Penguins in Patagonia
Penguins in Patagonia.
(Photo: A Closer Look Travel)

There are also opportunities to work with local habitats by planting trees or monitoring wildlife. Black continues to describe a tour that would appeal to travelers who want to completely immerse themselves in nature: “In the Earth Watch expedition up the Amazon, travelers stay in huts owned by the local tribes. You get to these huts by a dug out canoe boat. When you stay in your hut you hope you can sleep in because at night you stay up late studying cicadas via black light. During the day you go on wildlife excursions, and then you come back and enjoy dinner made from food grown locally. Afterwards you will stay up for several more hours and attract insects with the black light to count them.”

Tropical forests or third world countries are not the only popular travel destinations offered through Black’s travel agency: “You can stay at a ranch in Hawaii on the side of a volcano while reforesting native trees, another one of our trips includes a stay on a hilltop castle in Tuscany where guests learn how to do all the organic farming and learn how to sustainably harvest everything. You learn a lot about the history of the area and how locals live their lives.”

Unfortunately, even ecotourism can have negative impacts if not managed properly. The psychology behind travel has changed tremendously over the years. In the past, people did not give a second though about trampling through jungles or riding jeeps across the Sahara.

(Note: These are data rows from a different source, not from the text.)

(** * Conversation session manager of the Streamlit chat page

    A shallow embedding of [src/streamlit_app/app.py]: the message log kept
    in [st.session_state.messages], the conversion of that log to the
    provider's chat history, the turn flow run on every chat submission,
    the clear button and the model discovery helper.

    The Gemini SDK, the secret store and the Streamlit widgets are external
    collaborators.  The SDK is an oracle (record [Genai]) whose entry points
    either return or raise; every call the script makes is appended to a
    trace, and every widget output to a list of rendered events, so that
    "the remote call is not attempted" and "an error is surfaced" are
    statements about the final world. *)

From Stdlib Require Import String Ascii List Bool Arith Lia ZArith QArith.
Import ListNotations.

Local Open Scope nat_scope.
Local Open Scope string_scope.
Local Open Scope list_scope.

(** ** Data model *)

(** An entry of [st.session_state.messages]: the dict
    [{"role": ..., "content": ...}].  The role is a free string in the
    source; the script itself only ever writes "user" and "assistant". *)
Record Message : Type := mkMessage { role : string; content : string }.

(** An entry of [chat_history]: the dict [{"role": ..., "parts": [...]}]
    handed to the provider. *)
Record Content : Type := mkContent { c_role : string; parts : list string }.

(** The [generation_config] dict built from the two sliders. *)
Record GenerationConfig : Type :=
  mkConfig { temperature : Q; max_output_tokens : Z }.
(** * WeatherWise backend: the agent's state and tool layer

    A shallow embedding of [backend/main.py] (classes [WeatherState] and
    [WeatherAgent]) and the properties its specification states about it.

    Python values are an inductive type, dictionaries are insertion-ordered
    association lists (the order is observable through [keys()]), exceptions
    are an explicit outcome, and the outbound HTTP traffic is a scripted
    world: the n-th call of [requests.get] is answered by the n-th response of
    the script and every call is recorded.  Every call is answered: a
    network failure inside [requests.get] is outside the model.  Strings
    are sequences of characters, one [ascii] each. *)

From Stdlib Require Import List String Ascii ZArith Lia Bool DecimalString.
Import ListNotations.
Open Scope string_scope.
Open Scope Z_scope.
Set Warnings "-register-all".

(* ------------------------------------------------------------------ *)
(** ** Strings as Python uses them here *)

(** [sub in s] for strings: [sub] occurs in [s] as a contiguous run. *)
Fixpoint str_in (sub s : string) : bool :=
  if String.prefix sub s then true
  else match s with
       | EmptyString => false
       | String _ r => str_in sub r
       end.

(** [s.split(sep)] for a separator of one character. *)
Fixpoint split_on (c : ascii) (s : string) : list string :=
  match s with
  | EmptyString => [EmptyString]
  | String a r =>
      if Ascii.eqb a c then EmptyString :: split_on c r
      else match split_on c r with
           | h :: t => String a h :: t
           | [] => [String a EmptyString]
           end
  end.

(** The character [c] occurs in [s]. *)
Fixpoint has_char (c : ascii) (s : string) : bool :=
  match s with
  | EmptyString => false
  | String a r => Ascii.eqb a c || has_char c r
  end.

Definition comma : ascii := ","%char.

(** [str(n)] for an integer. *)
Definition str_of_int (n : Z) : string := NilZero.string_of_int (Z.to_int n).

(* ------------------------------------------------------------------ *)
(** ** Exceptions and outcomes *)

Inductive exn : Type :=
| KeyError | IndexError | TypeError | AttributeError | ValueError
| JSONDecodeError.

Inductive outcome (A : Type) : Type :=
| Return (a : A)
| Raise (e : exn).
Arguments Return {A} a.
Arguments Raise {A} e.

Definition obind {A B} (m : outcome A) (k : A -> outcome B) : outcome B :=
  match m with
  | Return a => k a
  | Raise e => Raise e
  end.

(** [try: m  except Exception: h] *)
Definition try_except {A} (m : outcome A) (h : outcome A) : outcome A :=
  match m with
  | Return a => Return a
  | Raise _ => h
  end.

Definition returns {A} (m : outcome A) : Prop := exists a, m = Return a.

(* ------------------------------------------------------------------ *)
(** ** Dictionaries: insertion-ordered association lists *)

Definition dict (V : Type) : Type := list (string * V).

Fixpoint dict_get {V} (k : string) (d : dict V) : option V :=
  match d with
  | [] => None
  | (k', v) :: r => if String.eqb k k' then Some v else dict_get k r
  end.

(** [d[k] = v]: an existing key keeps its place, a new one goes last. *)
Fixpoint dict_set {V} (k : string) (v : V) (d : dict V) : dict V :=
  match d with
  | [] => [(k, v)]
  | (k', v') :: r =>
      if String.eqb k k' then (k, v) :: r else (k', v') :: dict_set k v r
  end.

(** [k in d] *)
Definition dict_in {V} (k : string) (d : dict V) : bool :=
  match dict_get k d with Some _ => true | None => false end.

(** [d.get(k, default)] *)
Definition dict_get_default {V} (k : string) (default : V) (d : dict V) : V :=
  match dict_get k d with Some v => v | None => default end.

(** [d.update(e)]: the entries of [e], in order, written into [d]. *)
Definition dict_update {V} (d e : dict V) : dict V :=
  fold_left (fun acc kv => dict_set (fst kv) (snd kv) acc) e d.

(** [list(d.keys())] *)
Definition dict_keys {V} (d : dict V) : list string := map fst d.

(* ------------------------------------------------------------------ *)
(** ** Slices *)

(** Where Python puts a slice bound [i] in a sequence of length [n]. *)
Definition clamp_bound (i : Z) (n : nat) : nat :=
  if i <? 0 then Z.to_nat (Z.max 0 (Z.of_nat n + i))
  else Nat.min (Z.to_nat i) n.

(** [l[:stop]] *)
Definition slice_to {A} (stop : Z) (l : list A) : list A :=
  firstn (clamp_bound stop (List.length l)) l.

(** [l[start:]] *)
Definition slice_from {A} (start : Z) (l : list A) : list A :=
  skipn (clamp_bound start (List.length l)) l.

Fixpoint string_firstn (n : nat) (s : string) : string :=
  match n, s with
  | S m, String a r => String a (string_firstn m r)
  | _, _ => EmptyString
  end.

(* ------------------------------------------------------------------ *)
(** ** A concrete instance to run the model on

    Signed decimal numerals ([40.7], [-74.0], [12]) are among the strings
    [float] accepts; they are read here as exact decimals.  Times are
    counted in seconds. *)

Definition sample_float (s : string) : option Decimal.decimal :=
  let '(neg, digits) :=
    match s with
    | String "-"%char r => (true, r)
    | _ => (false, s)
    end in
  let signed u := if neg : bool then Decimal.Neg u else Decimal.Pos u in
  match split_on "."%char digits with
  | [i] =>
      match NilZero.uint_of_string i with
      | Some a => Some (Decimal.Decimal (signed a) Decimal.Nil)
      | None => None
      end
  | [i; f] =>
      match NilZero.uint_of_string i, NilZero.uint_of_string f with
      | Some a, Some b => Some (Decimal.Decimal (signed a) b)
      | _, _ => None
      end
  | _ => None
  end.

Definition sample_is_zero (d : Decimal.decimal) : bool :=
  match d with
  | Decimal.Decimal i f =>
      match Decimal.nzhead (Decimal.app (Decimal.abs i) f) with
      | Decimal.Nil => true
      | _ => false
      end
  | Decimal.DecimalExp i f _ =>
      match Decimal.nzhead (Decimal.app (Decimal.abs i) f) with
      | Decimal.Nil => true
      | _ => false
      end
  end.

Definition sample_isoformat (t : Z) : string := str_of_int t.

Definition sample_key : string := "test-key".

Section Agent.

(** Python's [float] type and the builtin [float(s)] on a string, [None]
    where it raises [ValueError]; the zero test is what truthiness of a
    float needs. *)
Variable F : Type.
Variable float : string -> option F.
Variable float_is_zero : F -> bool.

(** [datetime] objects and [datetime.isoformat]. *)
Variable datetime : Type.
Variable isoformat : datetime -> string.

(** The module-level constant read from the environment at import. *)
Variable OPENWEATHER_API_KEY : string.

(** ** Python values: what JSON decodes to, plus floats parsed locally *)

Inductive pyval : Type :=
| PNone
| PBool (b : bool)
| PInt (z : Z)
| PFloat (f : F)
| PStr (s : string)
| PList (l : list pyval)
| PDict (d : list (string * pyval)).

(** Truth value of an object, as [and] / [if] test it. *)
Definition truthy (v : pyval) : bool :=
  match v with
  | PNone => false
  | PBool b => b
  | PInt z => negb (z =? 0)
  | PFloat f => negb (float_is_zero f)
  | PStr s => negb (String.eqb s "")
  | PList l => match l with [] => false | _ => true end
  | PDict d => match d with [] => false | _ => true end
  end.

(** [v[k]] for a string key [k]. *)
Definition getitem_key (v : pyval) (k : string) : outcome pyval :=
  match v with
  | PDict d => match dict_get k d with
               | Some x => Return x
               | None => Raise KeyError
               end
  | _ => Raise TypeError
  end.

(** Position of index [i] in a sequence of length [n], if in range. *)
Definition index_pos (i : Z) (n : nat) : option nat :=
  if i <? 0 then
    if Z.of_nat n + i <? 0 then None else Some (Z.to_nat (Z.of_nat n + i))
  else if i <? Z.of_nat n then Some (Z.to_nat i) else None.

(** [v[i]] for an integer [i]; a dictionary decoded from JSON has only
    string keys, so an integer key is never found. *)
Definition getitem_index (v : pyval) (i : Z) : outcome pyval :=
  match v with
  | PList l => match index_pos i (List.length l) with
               | Some n => match nth_error l n with
                           | Some x => Return x
                           | None => Raise IndexError
                           end
               | None => Raise IndexError
               end
  | PStr s => match index_pos i (String.length s) with
              | Some n => match String.get n s with
                          | Some a => Return (PStr (String a EmptyString))
                          | None => Raise IndexError
                          end
              | None => Raise IndexError
              end
  | PDict _ => Raise KeyError
  | _ => Raise TypeError
  end.

(** [v[:stop]]; lists and strings can be sliced, a dictionary rejects the
    slice as a key and the other values have no subscript at all. *)
Definition getslice_to (v : pyval) (stop : Z) : outcome pyval :=
  match v with
  | PList l => Return (PList (slice_to stop l))
  | PStr s => Return (PStr (string_firstn (clamp_bound stop (String.length s)) s))
  | _ => Raise TypeError
  end.

(** [v.get(k, default)]: only dictionaries have the method. *)
Definition method_get (v : pyval) (k : string) (default : pyval) : outcome pyval :=
  match v with
  | PDict d => Return (dict_get_default k default d)
  | _ => Raise AttributeError
  end.

(** ** [WeatherAgent._parse_location] *)

(** [a, b = map(float, parts)]: the iterator is consumed lazily, so the
    third element, when there is one, is converted before the unpacking
    fails. *)
Definition float_or_raise (s : string) : outcome F :=
  match float s with
  | Some x => Return x
  | None => Raise ValueError
  end.

Definition unpack2_floats (parts : list string) : outcome (F * F) :=
  match parts with
  | a :: rest =>
      obind (float_or_raise a) (fun x =>
      match rest with
      | b :: rest' =>
          obind (float_or_raise b) (fun y =>
          match rest' with
          | [] => Return (x, y)
          | c :: _ => obind (float_or_raise c) (fun _ => Raise ValueError)
          end)
      | [] => Raise ValueError
      end)
  | [] => Raise ValueError
  end.
(** The schedule that fires at minute [m] of the hours [h], [h+4], ...,
    [h+20] of every day. *)
Definition every_four_hours (m h : Z) : CronSpec.Schedule :=
  {| CronSpec.sMinute := {| CronSpec.bits := [m]; CronSpec.star := false |};
     CronSpec.sHour :=
       {| CronSpec.bits := (fun k => h + 4 * k) <$> seqZ 0 6;
          CronSpec.star := false |};
     CronSpec.sDom := {| CronSpec.bits := seqZ 1 31; CronSpec.star := true |};
     CronSpec.sMonth := {| CronSpec.bits := seqZ 1 12; CronSpec.star := true |};
     CronSpec.sDow := {| CronSpec.bits := seqZ 0 7; CronSpec.star := true |} |}.

#[global] Instance Field_eq_dec : EqDecision CronSpec.Field.
Proof. solve_decision. Defined.

#[global] Instance Schedule_eq_dec : EqDecision CronSpec.Schedule.
Proof. solve_decision. Defined.

(** The default text parses to [every_four_hours], for every minute and
    every hour offset. *)
Definition default_table_ok : bool :=
  forallb (fun m =>
    forallb (fun h =>
      bool_decide (CronSpec.parse (default_text m h)
                   = Some (every_four_hours m h)))
      (seqZ 0 4))
    (seqZ 0 60).

(** ** Further vocabulary *)

(** The directories removed in a trace. *)
Definition removals (tr : list Event) : list string :=
  omap (fun e => match e with EvRemoveAll path => Some path | _ => None end) tr.

(** The applications loaded from the store in a trace. *)
Definition loads (tr : list Event) : list string :=
  omap (fun e => match e with EvGetApp appID _ => Some appID | _ => None end) tr.

(** The lines logged at a level in a trace. *)
Definition logged (level : string) (tr : list Event) : list string :=
  omap (fun e => match e with
                 | EvLog l message =>
                     if decide (l = level) then Some message else None
                 | _ => None
                 end) tr.

(** The report started for a deploy call of the staging pipeline. *)
Definition report_of (skipPreflights isCLI : bool) (d : string * Z) : Task :=
  TaskReport d.1 d.2 skipPreflights isCLI.

(** No two applications share a scheduler object. *)
Definition registry_inj {W} (s : State W) : Prop :=
  forall id1 id2 job,
    jobs s !! id1 = Some job -> jobs s !! id2 = Some job -> id1 = id2.

(** [job.Stop()] on a scheduler object. *)
Definition stopped (c : Cron) : Cron :=
  {| entries := entries c; running := false; nextID := nextID c |}.

(** The calls the staging pipeline makes. *)
Definition staging_event (e : Event) : Prop :=
  match e with
  | EvDownloadUpdate _ _ _ _ _ | EvDeployVersion _ _ _ | EvLog _ _
  | EvGo _ | EvRemoveAll _ => True
  | _ => False
  end.

(** ** The synchronous steps of a check

    Steps 1 to 7 of [CheckForUpdates] (lines 146-225) all succeed from world
    [w0]: the status is read and is not "running", it is cleared, the
    application is loaded, its license synced, the application loaded again
    as [a], the temporary directory [dir] made, the archive of the current
    version staged and parsed, the latest license read, the upstream queried
    with answer [updates], and the last-checked time written, leaving world
    [w]. *)
Definition discovery_succeeds {W} (C : Collaborators W) (appID : string)
    (w0 : W) (a : App) (dir : string) (updates : list Update) (w : W) : Prop :=
  exists (st message : string) (w1 : W) (a0 : App) (l0 : License) (synced : bool)
         (w2 w3 w4 : W) (kotsKinds : KotsKinds) (latestLicense : License)
         (w5 : W),
    store_GetTaskStatus C "update-download" w0 = (st, message, nil) /\
    st ≠ "running" /\
    store_ClearTaskStatus C "update-download" w0 = (nil, w1) /\
    store_GetApp C appID w1 = (a0, nil) /\
    license_Sync C a0 "" false w1 = ((l0, synced, nil), w2) /\
    store_GetApp C appID w2 = (a, nil) /\
    ioutil_TempDir C "" "kotsadm" w2 = ((dir, nil), w3) /\
    store_GetAppVersionArchive C (ID a) (CurrentSequence a) dir w3 = (nil, w4) /\
    kotsutil_LoadKotsKindsFromPath C dir w4 = (kotsKinds, nil) /\
    store_GetLatestLicenseForApp C (ID a) w4 = (latestLicense, nil) /\
    kotspull_GetUpdates C ("replicated://" +:+ License_AppSlug kotsKinds)
      {| opt_License := latestLicense;
         opt_CurrentCursor := Installation_UpdateCursor kotsKinds;
         opt_CurrentChannelID := Installation_ChannelID kotsKinds;
         opt_CurrentChannelName := Installation_ChannelName kotsKinds;
         opt_CurrentVersionLabel := Installation_VersionLabel kotsKinds;
         opt_Silent := false;
         opt_ReportingInfo := reporting_GetReportingInfo C (ID a) w4 |} w4
    = ((updates, nil), w5) /\
    app_LastUpdateAtTime C (ID a) w5 = (nil, w).

(** The step text the source wraps the error of each call with; the error
    of the last-checked write has no entry. *)
Definition failure_of (e : Event) : option (string * string) :=
  match e with
  | EvGetTaskStatus _ (_, _, Some c) => Some ("failed to get task status", c)
  | EvClearTaskStatus _ (Some c) => Some ("failed to clear task status", c)
  | EvGetApp _ (_, Some c) => Some ("failed to get app", c)
  | EvLicenseSync _ (_, _, Some c) => Some ("failed to sync license", c)
  | EvTempDir (_, Some c) => Some ("failed to create temp dir", c)
  | EvGetAppVersionArchive _ _ _ (Some c) =>
      Some ("failed to get app version archive", c)
  | EvLoadKotsKinds _ (_, Some c) =>
      Some ("failed to load kotskinds from path", c)
  | EvGetLatestLicense _ (_, Some c) => Some ("failed to get latest license", c)
  | EvGetUpdates _ _ (_, Some c) => Some ("failed to get updates", c)
  | EvGetVersions _ (_, Some c) => Some ("failed to list app versions", c)
  | EvListDownstreams _ (_, Some c) =>
      Some ("failed to list downstreams for app", c)
  | EvGetCurrentParentSequence _ _ (_, Some c) =>
      Some ("failed to get current downstream parent sequence", c)
  | EvDeployVersion _ _ (Some c) => Some ("failed to deploy latest version", c)
  | EvSetTaskStatus _ _ _ (Some c) => Some ("failed to set task status", c)
  | _ => None
  end.

(** The line the callback of [Configure] ends with, given what the check
    returned. *)
Definition callback_log (capturedSlug : string) (result : Z * error) : Event :=
  match result with
  | (_, Some e) =>
      EvLog "error"
        ("failed to check updates for app " +:+ capturedSlug +:+ ": " +:+ e)
  | (availableUpdates, None) =>
      if bool_decide (availableUpdates > 0)
      then EvLog "debug" "updates found for app"
      else EvLog "debug" "no updates found for app"
  end.

(** ** Proof tools: running a computation symbolically *)

Ltac unfold_m :=
  unfold mbind, M_bind, mret, M_ret, bind, ret, read, call, emit, go,
    logger_Debug, logger_Error, panic, defer_reading, defer, RemoveAll,
    not_nil, negb in *.

(** Case analysis on the innermost stuck scrutinee. *)
Ltac step :=
  match goal with
  | |- context [match ?x with _ => _ end] =>
      lazymatch x with
      | context [match _ with _ => _ end] => fail
      | _ => destruct x eqn:?
      end
  end; simpl in *.

(** Membership of an event in an explicit trace. *)
Ltac in_trace H :=
  repeat (apply elem_of_cons in H as [H | H];
          [try discriminate H; simplify_eq/= |]);
  try (apply elem_of_nil in H; contradiction).

Ltac not_in_trace :=
  let H := fresh "Hin" in
  intros H; in_trace H.

Ltac here := repeat first [apply list_elem_of_here | apply list_elem_of_further].

Ltac decided :=
  repeat match goal with
         | H : bool_decide _ = true |- _ => apply bool_decide_eq_true in H
         | H : bool_decide _ = false |- _ => apply bool_decide_eq_false in H
         end.

(** Runs the synchronous steps with the answers of [discovery_succeeds]. *)
Ltac run_discovery H :=
  destruct H as (st & message & w1 & a0 & l0 & synced & w2 & w3 & w4 & kotsKinds
                 & latestLicense & w5 & Hst & Hnot & Hclear & Hget0 & Hsync
                 & Hget & Hdir & Harchive & Hkinds & Hlicense & Hupdates & Hlast);
  unfold CheckForUpdates; unfold_m; unfold nil in *;
  rewrite Hst; simpl;
  destruct (decide (st = "running")) as [Hrunning | _];
    [by destruct Hnot |];
  rewrite Hclear; simpl; rewrite Hget0; simpl; rewrite Hsync; simpl;
  rewrite Hget; simpl; rewrite Hdir; simpl; rewrite Harchive; simpl;
  rewrite Hkinds; simpl; rewrite Hlicense; simpl; rewrite Hupdates; simpl;
  rewrite Hlast; simpl.

(** Looks in an explicit trace for the call whose error was returned. *)
Ltac failing_event :=
  match goal with
  | |- exists ev step cause, ev ∈ ?tr /\ _ =>
      let rec go l :=
        lazymatch l with
        | ?x :: ?l' =>
            first [ exists x; do 2 eexists;
                    split; [here | split; reflexivity]
                  | go l' ]
        end in
      go tr
  end.

(** ** The highest sequence is that of the last record of an ordered list *)

Lemma highest_sequence_bound (vs : list AppVersion) (v : AppVersion) :
  v ∈ vs -> Sequence v <= highest_sequence vs.
Proof.
  destruct vs as [|v0 rest]; [intros H; by apply elem_of_nil in H |].
  simpl. intros [-> | Hin]%elem_of_cons.
  - induction rest as [|x rest IH]; simpl; lia.
  - induction rest as [|x rest IH]; simpl.
    + by apply elem_of_nil in Hin.
    + apply elem_of_cons in Hin as [-> | Hin]; [lia |].
      specialize (IH Hin). lia.
Qed.

Lemma last_version_sorted (vs : list AppVersion) :
  vs ≠ [] ->
  Sorted Z.le (map Sequence vs) ->
  Sequence (last_version vs) = highest_sequence vs.
Proof.
  destruct vs as [|v0 rest]; [done |]. intros _ Hs.
  apply Sorted_StronglySorted in Hs; [| intros ? ? ?; lia].
  unfold last_version. revert v0 Hs.
  induction rest as [|x rest IH]; intros v0 Hs; [reflexivity |].
  change (List.last (v0 :: x :: rest) {| Sequence := 0 |})
    with (List.last (x :: rest) {| Sequence := 0 |}).
  inversion Hs as [|? ? Hs' Hall]; subst.
  rewrite (IH x Hs'). simpl.
  assert (Hle : Sequence v0 <= Sequence x) by (inversion Hall; assumption).
  clear IH Hs Hs' Hall. revert v0 x Hle.
  induction rest as [|y rest IH]; intros v0 x Hle; simpl; [lia |].
  specialize (IH v0 x Hle). simpl in IH. lia.
Qed.

(** ** [CheckForUpdates] *)

Section CheckForUpdatesFacts.
Context {W : Type} (C : Collaborators W).

(** C1. While the status of "update-download" reads "running", a call
    returns [(0, nil)] at once: the status read and a debug line are its
    whole trace, so no license sync, no archive of the current version and
    no upstream query take place, and the state is left as it was. *)
Theorem CheckForUpdates_already_running
    (appID : string) (deploy skipPreflights isCLI : bool) (s : State W)
    (message : string) :
  store_GetTaskStatus C "update-download" (world s) = ("running", message, nil) ->
  CheckForUpdates C appID deploy skipPreflights isCLI s =
    {| outcome := Returned (0, nil);
       final := s;
       events :=
         [EvGetTaskStatus "update-download" ("running", message, nil);
          EvLog "debug"
            "update-download is already running, not starting a new one"] |}.
Proof.
  intros Hst. unfold CheckForUpdates. unfold_m. rewrite Hst. simpl.
  destruct (decide ("running" = "running")) as [_ | Hne]; [reflexivity | done].
Qed.
Lemma combine_dates_in rows ds row d :
  Assembler.derive_dates rows = Ok ds ->
  In (row, d) (combine (map (Assembler.remove_key "Report Date") rows) ds) ->
  exists r fn, In r rows /\ row = Assembler.remove_key "Report Date" r /\
    Assembler.lookup "file_name" r = Some (PStr fn) /\ report_date fn = Ok d.
Proof.
  revert ds; induction rows as [|r rows IH]; simpl; intros ds Hd Hin; [contradiction|].
  destruct (Assembler.lookup "file_name" r) as [v|] eqn:El; [|discriminate].
  destruct v as [fn| | | | |]; simpl in Hd; try discriminate.
  destruct (report_date fn) as [d0|] eqn:Er; simpl in Hd; [|discriminate].
  destruct (Assembler.derive_dates rows) as [ds'|] eqn:Er2; simpl in Hd; [|discriminate].
  inversion Hd; subst; simpl in Hin; destruct Hin as [H|H].
  - inversion H; subst; exists r, fn; auto.
  - destruct (IH ds' eq_refl H) as (r' & fn' & A & B & C & D).
    exists r', fn'; auto.
Qed.

Lemma assemble_rows_spec dipd rexp tbl :
  Assembler.assemble dipd rexp = Ok tbl ->
  length tbl = length dipd + length rexp /\
  forall row d, In (row, d) tbl ->
    exists r fn, In r (app dipd rexp) /\
      row = Assembler.remove_key "Report Date" (drop_row r) /\
      Assembler.lookup "file_name" (drop_row r) = Some (PStr fn) /\
      report_date fn = Ok d.
Proof.
  intros H; destruct (assemble_ok _ _ _ H) as (_ & _ & ds & Hd & ->).
  split.
  - rewrite <- (Permutation_length (sort_values_perm _)), length_combine, !length_map.
    rewrite (derive_dates_length _ _ Hd), length_map, length_app; lia.
  - intros row d Hin.
    apply (Permutation_in _ (Permutation_sym (sort_values_perm _))) in Hin.
    destruct (combine_dates_in _ _ _ _ Hd Hin) as (r1 & fn & Hr1 & A & B & C).
    apply in_map_iff in Hr1 as (r & <- & Hr).
    exists r, fn; auto.
Qed.

(** The assembled table has exactly one row per parsed record, and each
    row is one of the records, without its [index], [level_0] and
    [Report Date] keys,
    next to the date derived from that same record's [file_name]: sorting
    never separates a record from its date. *)
Theorem assemble_rows dipd rexp tbl :
  Assembler.assemble dipd rexp = Ok tbl ->
  length tbl = length dipd + length rexp /\
  forall row d, In (row, d) tbl ->
    exists r fn, In r (app dipd rexp) /\
      row = Assembler.remove_key "Report Date" (drop_row r) /\
      Assembler.lookup "file_name" (drop_row r) = Some (PStr fn) /\
      report_date fn = Ok d.
Proof. exact (assemble_rows_spec dipd rexp tbl). Qed.

Lemma assemble_rows_witness :
  exists tbl,
    Assembler.assemble [[("level_0", PInt 7); ("file_name", PStr "30062022.pdf")]] []
      = Ok tbl /\ length tbl = 1.
Proof.
  destruct (Assembler.assemble [[("level_0", PInt 7); ("file_name", PStr "30062022.pdf")]] [])
    as [t|e] eqn:Hok; [|vm_compute in Hok; discriminate].
  exists t; split; [reflexivity|].
  rewrite (proj1 (assemble_rows _ _ _ Hok)); reflexivity.
Defined.

(** ** The pipeline end to end *)

Lemma to_rows_length vs rows : to_rows vs = Some rows -> length rows = length vs.
Proof.
  revert rows; induction vs as [|v vs IH]; simpl; intros rows H.
  - inversion H; reflexivity.
  - destruct (to_row v), (to_rows vs) eqn:E; inversion H; simpl; f_equal; auto.
Qed.

Lemma parse_ok_length le rs vs :
  snd (parse_llm_extraction_response le rs) = Ok vs ->
  fst (parse_llm_extraction_response le rs) = [] /\ length vs = length rs.
Proof.
  intros H; destruct (proj1 (parse_outcome le rs) vs H) as [O M].
  split; [exact O|].
  apply (f_equal (@length _)) in M; rewrite !length_map in M; lia.
Qed.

As traveling became easier and the world smaller, many people decided to take advantage of the situation and sought adventure in pristine jungles, deserts and oceans. Over time, these areas degraded and the environmentally conscious noted changes in the land, an increase in pollution and changes to the local society as a whole. Hotels along beaches, garbage at camp sites, eroded paths in jungles, the overuse of water at golf resorts and the displacement of locals are all negative impacts of the non-environmentally conscious tourist.

To read detailed accounts of the negative impacts of tourism visit UNEP at http://www.uneptie.org/pc/tourism/sust-tourism/env-3main.htm or Tourism Concern at http://www.tourismconcern.org.uk/index.php?page=home.

Bearing in mind that the tourism industry has grown substantially in the past 20 years, the answer to the predicaments mentioned above are to change the way we travel, rather than to eliminate tourism to certain destinations completely. In fact, 10.8 billion dollars were spent by international tourists traveling to the U.S in the month of September 2007. This huge sum is proof of what a large market tourism is.

Highlands of Peru
The breathtaking highlands of Peru
(Photo: Eco Tours Online)

Egyptian born Kareem Hagar tried escaping the overpopulation and pollution caused by the tourism industry by visiting sites that tourists did not know about. In an effort to preserve the few areas in Egypt that were still intact he and his friend, Anthony Chamy, were inspired to create EcotoursOnline after moving to Canada. http://ecotoursonline.ca/.

“We never really considered this product to be a business at first,” says Anthony. “Kareem and I were raised in Egypt and a lot of the places we went to as kids are ruined now. Kareem went out on his own trying to find deserted beaches and oasis in the desert in an attempt to escape mass tourism in the area- the areas just lost their charm. I started tagging a long with him and soon year after year the group got bigger as more people joined who were interested in visiting areas unknown to tourists. When the groups got to be as large as 10-15 people, we saw potential for a product.”

Hopeful that they could protect the areas that remained, the duo started up a company with the purpose of educating the public about the importance of preserving the variety of archaeological wonders and cultures in Egypt.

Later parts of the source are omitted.